Fish????

Terrance Lycidas at worldnet.att.net
Tue Jun 13 08:45:29 CDT 2000



glthompson wrote:
> 
> Terrence, I have to confess that I'm puzzled--"Fish" seems to be
> standing in for some larger Presence here, some bete noir, but I don't
> really understand what.
> 
> OK, so Fish and two or three dozen others are posturing on their small
> stages. How is that to a threat to the Republic? IMHO, the sort of
> drivel going on during any broadcast day, not to mention Matt Drudge,
> far outpaces poor Stanley and all the output of Duke or Routledge.

I wouldn't call it a larger presence, but a larger
critical or philosophical controversy. Fish??? How did he
get into this? I agree that
poor (I'm in favor of teachers earning a good salary)
Stanley Fish is only the Rocker (the baseball player) in
this debate. In 1967 he was rookie of the year, he has
played on some great teams, managed great teams.  He's the
stuff of legend and
fiction--Zapp?, fair enough. The controversy is not about
Fish. Making it so only
prohibits the larger discussion from having a presence
where it may be recognized for what it is, an important
philosophical and critical debate that is transforming many
of the
literary and educational practices of the nation. 

> 
> I'm not the sort to get into this sort of thing on-list, and people may
> already be getting bored with this Wolfe strand, but this summary of
> Fish is a caricature. 

Yes, caricature. 


My Fish's a bit old, but from what I recall, his
> argument (one of them) is that values, and judgments about rationality,
> are constructed from _inside_ of contexts, and that there's no way to
> get _outside_ of these to come up with some allegedly objective
> perspective. I don't think that Fish is necessarily the only or best
> theorist or writer to venture this idea. (Personally, I see that insight
> as key to much of Pynchon's work, and a lot of what makes him
> postmodern, but that's a topic requiring more development.) It _is_
> possible to be rational and ethical without absolutism. And the Nazis
> weren't evil because they were relativists.

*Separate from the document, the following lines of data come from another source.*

Lemma short_message_is_refused_witness :
  exists w',
    p7_tophits_MPIRecv MPI_ANY_SOURCE MPI_ANY_TAG tt clipped_world
    = (inr (eslESYS, None), w')
    /\ th_live w' = th_live clipped_world.
Proof.
  assert (H1 : inbox clipped_world
               = hd stray_message (inbox clipped_world) :: tl (inbox clipped_world))
    by (vm_compute; reflexivity).
  assert (H2 : ready clipped_world).
  { split; [vm_compute; reflexivity|]. split; [constructor|split; reflexivity]. }
  assert (H3 : from_peer MPI_ANY_SOURCE MPI_ANY_TAG (hd stray_message (inbox clipped_world)))
    by (split; left; reflexivity).
  assert (H4 : zlen (msg_data (hd stray_message (inbox clipped_world))) < 24)
    by (vm_compute; reflexivity).
  destruct (short_message_is_refused MPI_ANY_SOURCE MPI_ANY_TAG tt blank_hit clipped_world
              _ _ H1 H2 H3) as (Henv & _).
  destruct (Henv H4) as (w' & E & _ & Hl).
  exists w'. split; assumption.
Defined.
(** * Safepoint coordination and JVMTI raw monitors: a shallow embedding

    This development embeds the parts of

      - [src/hotspot/share/runtime/safepoint.cpp]
      - [src/hotspot/share/prims/jvmtiRawMonitor.cpp]

    that the specification talks about, and states the specification's
    properties as theorems over that embedding.

    Conventions.
      - A [uint64_t] is a [Z] in [0, 2^64); every C++ [+ 1] on it is
        written with its wrap-around ([wrap_u64]).  An [int] is a [Z] in
        [-2^31, 2^31); [static_cast<int>] is [static_cast_int].
      - A function that touches shared memory returns, next to its
        result, the list of the shared-memory actions it performs, in
        program order.  The interleaving semantics runs these actions
        one at a time.
      - [guarantee] and [fatal] are outcomes of their own; [assert] is
        debug-only and is proved as an invariant where a theorem needs it. *)

From Stdlib Require Import ZArith Lia Bool List.
From stdpp Require Import base option list gmap.

#[local] Open Scope Z_scope.

(** ** Machine integers *)

Definition wrap_u64 (z : Z) : Z := z mod 2 ^ 64.

(** [static_cast<int>(x)]: keep the low 32 bits, read as two's complement. *)
Definition static_cast_int (z : Z) : Z := (z + 2 ^ 31) mod 2 ^ 32 - 2 ^ 31.

(** [wrap_s32] is what [++] does to an [int] on the targets the code is
    built for (two's complement). *)
Definition wrap_s32 (z : Z) : Z := (z + 2 ^ 31) mod 2 ^ 32 - 2 ^ 31.

Definition wrap_s64 (z : Z) : Z := (z + 2 ^ 63) mod 2 ^ 64 - 2 ^ 63.

Definition in_u64 (z : Z) : Prop := 0 <= z < 2 ^ 64.

(** [(x & 0x1) == 1] *)
Definition is_odd (z : Z) : bool := Z.land z 1 =? 1.


(** ** safepoint.cpp *)

Module Safepoint.

(** *** Constants and types declared outside safepoint.cpp *)

(** Modelled from the spec: the time-unit constants of
    utilities/globalDefinitions.hpp, which is not among the sources at
    hand.  The spec fixes the back-off as "10 microseconds for the first
    millisecond", i.e. [10 * (NANOUNITS / MICROUNITS)] nanoseconds is 10
    microseconds and [NANOSECS_PER_MILLISEC] nanoseconds is one millisecond. *)
Definition NANOUNITS : Z := 1000000000.
Definition MICROUNITS : Z := 1000000.
Definition MILLIUNITS : Z := 1000.
Definition NANOSECS_PER_MILLISEC : Z := 1000000.

(** Modelled from the spec: the execution modes of a worker.  The
    enumerators are the ones safepoint.cpp names ([_thread_in_native],
    [_thread_blocked], the five [_trans]/[_in_Java] cases of [block]) and
    the remaining members of the enumeration; its declaration
    (utilities/globalDefinitions.hpp) is not among the sources at hand. *)
Inductive JavaThreadState :=
| _thread_uninitialized
| _thread_new
| _thread_new_trans
| _thread_in_native
| _thread_in_native_trans
| _thread_in_vm
| _thread_in_vm_trans
| _thread_in_Java
| _thread_in_Java_trans
| _thread_blocked
| _thread_blocked_trans.

#[export] Instance JavaThreadState_eq_dec : EqDecision JavaThreadState.
Proof. solve_decision. Defined.

(** [SafepointSynchronize::SynchronizeState] *)
Inductive SynchronizeState :=
| _not_synchronized
| _synchronizing
| _synchronized.

#[export] Instance SynchronizeState_eq_dec : EqDecision SynchronizeState.
Proof. solve_decision. Defined.

(** [const uint64_t SafepointSynchronize::InactiveSafepointCounter = 0;] *)
Definition InactiveSafepointCounter : Z := 0.

(** The command-line flags and build choices the code branches on. *)
Record Flags := {
  SafepointTimeout : bool;
  AbortVMOnSafepointTimeout : bool;
  uses_thread_local_poll : bool;
  uses_global_page_poll : bool;
}.

(** *** ThreadSafepointState and the part of JavaThread the code reads *)

Record ThreadSafepointState := {
  _at_poll_safepoint : bool;
  _safepoint_safe : bool;
  _safepoint_id : Z;                      (* volatile uint64_t *)
  _orig_thread_state : JavaThreadState;
}.

(** [ThreadSafepointState::ThreadSafepointState] *)
Definition new_ThreadSafepointState : ThreadSafepointState :=
  {| _at_poll_safepoint := false;
     _safepoint_safe := false;
     _safepoint_id := InactiveSafepointCounter;
     _orig_thread_state := _thread_uninitialized |}.

(** [bool is_running() const { return !_safepoint_safe; }] *)
Definition is_running (tss : ThreadSafepointState) : bool :=
  negb (_safepoint_safe tss).

(** [uint64_t ThreadSafepointState::get_safepoint_id() const] (load-acquire) *)
Definition get_safepoint_id (tss : ThreadSafepointState) : Z := _safepoint_id tss.

(** [void ThreadSafepointState::set_safepoint_id(uint64_t)] (release store) *)
Definition set_safepoint_id (safepoint_id : Z) (tss : ThreadSafepointState)
  : ThreadSafepointState :=
  {| _at_poll_safepoint := _at_poll_safepoint tss;
     _safepoint_safe := _safepoint_safe tss;
     _safepoint_id := safepoint_id;
     _orig_thread_state := _orig_thread_state tss |}.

OK, here we may have a topic to discuss that is Pynchon
related. Is Pynchon a Postmodernism writer? What does that
mean? What does Pynchon and GR say about Absolutism (not
sure what you mean by Absolutism) and Relativism? Does
Pynchon agree that values, and judgments about rationality,
are constructed from inside of contexts, and that there's no
way to get outside of these to come up with some allegedly
objective perspective? If so, what are the implications of
this?  

These are not questions for you to answer, but they may
serve to keep us focused on Pynchon. 

> 
> Perhaps universities aren't what they should be? Sure--but it's not the
> tenured radicals who're the main problem--it's the rapid, nearly
> complete conversion of education to a corporate model. Hume and Kant
> wouldn't find employment not because they don't do jargon (hah!), but
> because they'd have eight students a semester and would be asked to
> teach ethics for lawyers or some such more practical course. We may live
> in a golden age for some things, but philosophy's not one of them. How
> does Wolfe's misrepresentation of professors help to correct that
> situation?
> 
> As I asked before, whose interests does he serve?
> 
> GT

Wolfe is not more self-serving than Fish. The main problem?
Couldn't it be both and a whole lot more?